What is required => Below are some records; quote exactly the lines from the one that contains "if inUse then" through the one that contains "1) (Some it)", inclusive, and no others.

[Saved entries]
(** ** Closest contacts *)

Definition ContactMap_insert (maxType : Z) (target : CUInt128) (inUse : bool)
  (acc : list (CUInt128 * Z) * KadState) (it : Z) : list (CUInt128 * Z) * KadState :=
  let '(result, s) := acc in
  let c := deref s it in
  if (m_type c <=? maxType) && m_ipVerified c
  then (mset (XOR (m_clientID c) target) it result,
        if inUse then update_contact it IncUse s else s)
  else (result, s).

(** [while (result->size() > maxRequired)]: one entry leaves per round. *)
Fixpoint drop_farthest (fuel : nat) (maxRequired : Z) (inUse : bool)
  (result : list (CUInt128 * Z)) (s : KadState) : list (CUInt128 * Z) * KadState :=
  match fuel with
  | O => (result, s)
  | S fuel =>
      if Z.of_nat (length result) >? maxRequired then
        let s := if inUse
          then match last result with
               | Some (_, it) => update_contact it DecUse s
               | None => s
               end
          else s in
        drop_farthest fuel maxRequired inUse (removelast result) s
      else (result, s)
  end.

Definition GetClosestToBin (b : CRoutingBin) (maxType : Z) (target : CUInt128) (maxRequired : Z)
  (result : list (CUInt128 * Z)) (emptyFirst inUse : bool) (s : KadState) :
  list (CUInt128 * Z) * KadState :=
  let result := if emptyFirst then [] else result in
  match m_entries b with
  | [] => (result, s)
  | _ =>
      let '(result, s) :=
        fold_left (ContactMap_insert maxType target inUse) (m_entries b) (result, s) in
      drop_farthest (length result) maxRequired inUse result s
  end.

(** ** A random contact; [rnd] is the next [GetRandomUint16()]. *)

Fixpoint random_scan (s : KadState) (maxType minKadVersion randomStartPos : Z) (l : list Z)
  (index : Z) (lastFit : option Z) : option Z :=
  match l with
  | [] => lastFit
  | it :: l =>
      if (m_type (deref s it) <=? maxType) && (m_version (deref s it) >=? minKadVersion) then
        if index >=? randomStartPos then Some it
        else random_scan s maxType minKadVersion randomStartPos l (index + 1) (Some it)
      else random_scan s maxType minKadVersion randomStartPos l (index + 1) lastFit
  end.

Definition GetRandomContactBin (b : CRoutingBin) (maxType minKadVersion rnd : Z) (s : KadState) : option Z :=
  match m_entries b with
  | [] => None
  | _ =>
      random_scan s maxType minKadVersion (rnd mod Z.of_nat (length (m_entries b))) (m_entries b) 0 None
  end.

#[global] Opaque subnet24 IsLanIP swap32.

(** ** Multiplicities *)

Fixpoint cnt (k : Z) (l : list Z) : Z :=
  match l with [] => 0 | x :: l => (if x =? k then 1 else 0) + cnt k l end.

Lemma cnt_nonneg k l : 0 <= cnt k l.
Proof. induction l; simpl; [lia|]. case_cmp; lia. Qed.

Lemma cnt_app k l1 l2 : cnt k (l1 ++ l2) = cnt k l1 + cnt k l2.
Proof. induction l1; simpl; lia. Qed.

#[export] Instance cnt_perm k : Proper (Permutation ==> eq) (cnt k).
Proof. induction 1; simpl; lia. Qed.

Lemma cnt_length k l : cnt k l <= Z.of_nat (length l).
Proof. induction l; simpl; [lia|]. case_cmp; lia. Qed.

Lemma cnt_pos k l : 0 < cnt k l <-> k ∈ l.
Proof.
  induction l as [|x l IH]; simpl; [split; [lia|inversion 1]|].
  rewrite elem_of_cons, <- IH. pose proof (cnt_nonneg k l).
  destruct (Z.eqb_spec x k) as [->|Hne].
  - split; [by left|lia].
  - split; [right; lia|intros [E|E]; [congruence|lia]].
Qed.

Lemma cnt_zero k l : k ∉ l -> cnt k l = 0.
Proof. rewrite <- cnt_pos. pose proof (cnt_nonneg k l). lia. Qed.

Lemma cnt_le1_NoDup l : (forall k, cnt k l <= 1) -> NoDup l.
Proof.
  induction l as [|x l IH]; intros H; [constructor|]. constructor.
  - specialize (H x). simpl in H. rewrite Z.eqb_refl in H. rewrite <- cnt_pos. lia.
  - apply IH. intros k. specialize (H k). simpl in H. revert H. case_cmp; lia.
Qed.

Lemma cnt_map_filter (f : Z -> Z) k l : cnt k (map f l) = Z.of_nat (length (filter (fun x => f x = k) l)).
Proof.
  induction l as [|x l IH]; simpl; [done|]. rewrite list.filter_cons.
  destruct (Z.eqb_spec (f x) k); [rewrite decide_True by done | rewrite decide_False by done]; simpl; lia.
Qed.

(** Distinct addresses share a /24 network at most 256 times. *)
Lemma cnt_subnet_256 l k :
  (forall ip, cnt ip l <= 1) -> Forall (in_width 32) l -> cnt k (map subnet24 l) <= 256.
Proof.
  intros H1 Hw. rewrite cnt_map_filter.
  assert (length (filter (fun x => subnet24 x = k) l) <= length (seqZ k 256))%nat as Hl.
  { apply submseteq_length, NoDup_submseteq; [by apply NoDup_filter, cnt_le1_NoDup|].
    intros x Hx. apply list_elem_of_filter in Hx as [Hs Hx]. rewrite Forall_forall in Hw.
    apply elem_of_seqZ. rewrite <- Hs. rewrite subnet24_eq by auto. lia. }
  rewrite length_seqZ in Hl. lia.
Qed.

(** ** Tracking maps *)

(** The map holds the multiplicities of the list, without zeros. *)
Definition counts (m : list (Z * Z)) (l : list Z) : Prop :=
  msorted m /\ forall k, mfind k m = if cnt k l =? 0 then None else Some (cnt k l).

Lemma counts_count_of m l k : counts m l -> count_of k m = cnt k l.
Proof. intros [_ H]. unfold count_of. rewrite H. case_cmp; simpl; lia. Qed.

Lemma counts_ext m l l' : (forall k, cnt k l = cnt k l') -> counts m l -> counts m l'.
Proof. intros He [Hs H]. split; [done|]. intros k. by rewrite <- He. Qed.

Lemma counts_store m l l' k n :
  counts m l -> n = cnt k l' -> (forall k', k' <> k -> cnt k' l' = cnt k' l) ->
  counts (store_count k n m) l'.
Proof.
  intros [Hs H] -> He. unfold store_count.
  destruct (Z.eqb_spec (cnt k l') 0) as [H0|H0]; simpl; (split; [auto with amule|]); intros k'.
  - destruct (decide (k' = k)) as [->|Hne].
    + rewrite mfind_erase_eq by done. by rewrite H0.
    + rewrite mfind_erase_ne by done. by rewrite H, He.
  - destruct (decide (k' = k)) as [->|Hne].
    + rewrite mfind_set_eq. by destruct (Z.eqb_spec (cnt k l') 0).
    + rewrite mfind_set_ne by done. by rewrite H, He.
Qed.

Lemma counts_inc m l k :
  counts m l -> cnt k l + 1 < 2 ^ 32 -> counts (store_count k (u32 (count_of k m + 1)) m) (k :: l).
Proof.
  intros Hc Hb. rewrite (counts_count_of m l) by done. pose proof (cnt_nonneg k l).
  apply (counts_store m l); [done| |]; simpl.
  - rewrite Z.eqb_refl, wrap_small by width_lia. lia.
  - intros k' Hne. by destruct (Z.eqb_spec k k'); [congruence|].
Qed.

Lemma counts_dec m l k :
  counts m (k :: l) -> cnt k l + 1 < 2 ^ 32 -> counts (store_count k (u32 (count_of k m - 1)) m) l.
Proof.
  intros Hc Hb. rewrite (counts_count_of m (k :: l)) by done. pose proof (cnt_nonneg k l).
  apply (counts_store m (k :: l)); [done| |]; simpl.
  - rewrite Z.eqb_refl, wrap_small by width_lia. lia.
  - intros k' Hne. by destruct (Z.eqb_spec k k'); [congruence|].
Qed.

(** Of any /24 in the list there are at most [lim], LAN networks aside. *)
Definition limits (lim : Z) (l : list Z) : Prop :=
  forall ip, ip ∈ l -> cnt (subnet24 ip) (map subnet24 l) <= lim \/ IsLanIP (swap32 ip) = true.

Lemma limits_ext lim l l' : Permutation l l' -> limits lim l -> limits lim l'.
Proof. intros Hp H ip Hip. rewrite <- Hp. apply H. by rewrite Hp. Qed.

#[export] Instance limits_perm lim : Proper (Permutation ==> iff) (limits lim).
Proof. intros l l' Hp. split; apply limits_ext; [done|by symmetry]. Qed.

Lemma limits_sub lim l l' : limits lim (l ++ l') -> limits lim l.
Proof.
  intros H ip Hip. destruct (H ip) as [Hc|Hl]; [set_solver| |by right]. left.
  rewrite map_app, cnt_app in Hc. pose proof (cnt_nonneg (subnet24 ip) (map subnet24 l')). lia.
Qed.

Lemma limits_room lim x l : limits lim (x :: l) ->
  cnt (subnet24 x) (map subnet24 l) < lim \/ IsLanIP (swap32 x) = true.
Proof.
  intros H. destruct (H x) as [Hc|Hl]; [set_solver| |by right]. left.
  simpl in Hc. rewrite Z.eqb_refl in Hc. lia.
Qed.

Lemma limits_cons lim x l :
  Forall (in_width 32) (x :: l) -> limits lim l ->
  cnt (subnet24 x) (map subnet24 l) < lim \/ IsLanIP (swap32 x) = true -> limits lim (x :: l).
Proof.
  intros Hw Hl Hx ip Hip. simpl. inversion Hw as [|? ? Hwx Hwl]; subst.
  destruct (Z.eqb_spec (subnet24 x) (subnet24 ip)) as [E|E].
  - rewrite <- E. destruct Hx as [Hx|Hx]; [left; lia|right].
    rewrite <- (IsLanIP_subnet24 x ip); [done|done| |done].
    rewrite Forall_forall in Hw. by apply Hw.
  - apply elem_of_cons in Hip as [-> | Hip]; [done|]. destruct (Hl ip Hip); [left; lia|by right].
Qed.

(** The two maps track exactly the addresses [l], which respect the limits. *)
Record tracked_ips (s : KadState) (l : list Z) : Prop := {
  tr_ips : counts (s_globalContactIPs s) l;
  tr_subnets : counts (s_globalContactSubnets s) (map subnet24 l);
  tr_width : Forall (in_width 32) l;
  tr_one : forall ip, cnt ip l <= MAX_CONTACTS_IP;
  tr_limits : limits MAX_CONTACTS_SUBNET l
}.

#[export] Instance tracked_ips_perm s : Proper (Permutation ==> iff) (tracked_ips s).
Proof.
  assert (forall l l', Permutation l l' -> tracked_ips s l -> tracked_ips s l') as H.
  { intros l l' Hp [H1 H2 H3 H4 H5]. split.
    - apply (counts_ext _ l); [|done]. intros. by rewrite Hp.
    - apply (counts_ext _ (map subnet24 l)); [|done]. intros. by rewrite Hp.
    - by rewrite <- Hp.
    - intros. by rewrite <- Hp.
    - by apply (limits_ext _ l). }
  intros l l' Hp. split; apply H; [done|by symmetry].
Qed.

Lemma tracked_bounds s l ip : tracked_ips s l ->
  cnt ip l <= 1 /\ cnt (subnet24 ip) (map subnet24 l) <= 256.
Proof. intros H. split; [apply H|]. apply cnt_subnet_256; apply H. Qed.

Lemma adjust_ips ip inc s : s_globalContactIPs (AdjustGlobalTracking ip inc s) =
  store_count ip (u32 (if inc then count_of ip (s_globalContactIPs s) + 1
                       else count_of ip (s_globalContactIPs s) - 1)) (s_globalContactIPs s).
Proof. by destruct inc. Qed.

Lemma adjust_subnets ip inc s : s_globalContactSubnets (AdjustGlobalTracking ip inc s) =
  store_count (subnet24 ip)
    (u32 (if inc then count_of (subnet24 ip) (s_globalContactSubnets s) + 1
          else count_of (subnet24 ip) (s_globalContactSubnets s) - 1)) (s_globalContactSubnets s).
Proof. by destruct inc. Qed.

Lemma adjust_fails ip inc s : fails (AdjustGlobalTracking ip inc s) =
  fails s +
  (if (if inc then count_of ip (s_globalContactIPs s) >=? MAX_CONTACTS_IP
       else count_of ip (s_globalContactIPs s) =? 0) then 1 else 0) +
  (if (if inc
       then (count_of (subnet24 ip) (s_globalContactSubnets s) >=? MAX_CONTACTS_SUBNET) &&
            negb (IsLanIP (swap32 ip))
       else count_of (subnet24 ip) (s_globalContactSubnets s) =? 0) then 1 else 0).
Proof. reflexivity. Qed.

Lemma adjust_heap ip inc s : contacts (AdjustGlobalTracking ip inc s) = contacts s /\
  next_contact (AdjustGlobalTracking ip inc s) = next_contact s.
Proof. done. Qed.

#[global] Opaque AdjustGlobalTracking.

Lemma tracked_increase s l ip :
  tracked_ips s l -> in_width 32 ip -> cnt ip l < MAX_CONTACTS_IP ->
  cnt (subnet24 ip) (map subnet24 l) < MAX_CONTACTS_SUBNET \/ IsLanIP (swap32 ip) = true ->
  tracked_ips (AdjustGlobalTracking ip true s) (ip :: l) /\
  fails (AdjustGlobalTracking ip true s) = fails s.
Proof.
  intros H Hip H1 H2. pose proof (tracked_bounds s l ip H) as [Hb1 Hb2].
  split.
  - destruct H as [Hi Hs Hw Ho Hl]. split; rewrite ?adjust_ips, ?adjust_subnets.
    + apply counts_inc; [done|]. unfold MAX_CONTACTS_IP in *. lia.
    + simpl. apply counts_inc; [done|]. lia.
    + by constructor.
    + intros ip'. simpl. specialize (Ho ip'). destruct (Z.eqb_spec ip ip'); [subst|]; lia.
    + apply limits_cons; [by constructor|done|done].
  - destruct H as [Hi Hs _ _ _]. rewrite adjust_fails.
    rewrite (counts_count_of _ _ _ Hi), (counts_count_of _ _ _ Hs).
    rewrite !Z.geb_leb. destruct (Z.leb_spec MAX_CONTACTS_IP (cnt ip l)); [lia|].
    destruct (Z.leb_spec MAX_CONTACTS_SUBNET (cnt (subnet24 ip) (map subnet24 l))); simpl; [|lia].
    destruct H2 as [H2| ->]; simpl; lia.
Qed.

Task output =>
        if inUse then update_contact it IncUse s else s)
  else (result, s).

(** [while (result->size() > maxRequired)]: one entry leaves per round. *)
Fixpoint drop_farthest (fuel : nat) (maxRequired : Z) (inUse : bool)
  (result : list (CUInt128 * Z)) (s : KadState) : list (CUInt128 * Z) * KadState :=
  match fuel with
  | O => (result, s)
  | S fuel =>
      if Z.of_nat (length result) >? maxRequired then
        let s := if inUse
          then match last result with
               | Some (_, it) => update_contact it DecUse s
               | None => s
               end
          else s in
        drop_farthest fuel maxRequired inUse (removelast result) s
      else (result, s)
  end.

Definition GetClosestToBin (b : CRoutingBin) (maxType : Z) (target : CUInt128) (maxRequired : Z)
  (result : list (CUInt128 * Z)) (emptyFirst inUse : bool) (s : KadState) :
  list (CUInt128 * Z) * KadState :=
  let result := if emptyFirst then [] else result in
  match m_entries b with
  | [] => (result, s)
  | _ =>
      let '(result, s) :=
        fold_left (ContactMap_insert maxType target inUse) (m_entries b) (result, s) in
      drop_farthest (length result) maxRequired inUse result s
  end.

(** ** A random contact; [rnd] is the next [GetRandomUint16()]. *)

Fixpoint random_scan (s : KadState) (maxType minKadVersion randomStartPos : Z) (l : list Z)
  (index : Z) (lastFit : option Z) : option Z :=
  match l with
  | [] => lastFit
  | it :: l =>
      if (m_type (deref s it) <=? maxType) && (m_version (deref s it) >=? minKadVersion) then
        if index >=? randomStartPos then Some it
        else random_scan s maxType minKadVersion randomStartPos l (index + 1) (Some it)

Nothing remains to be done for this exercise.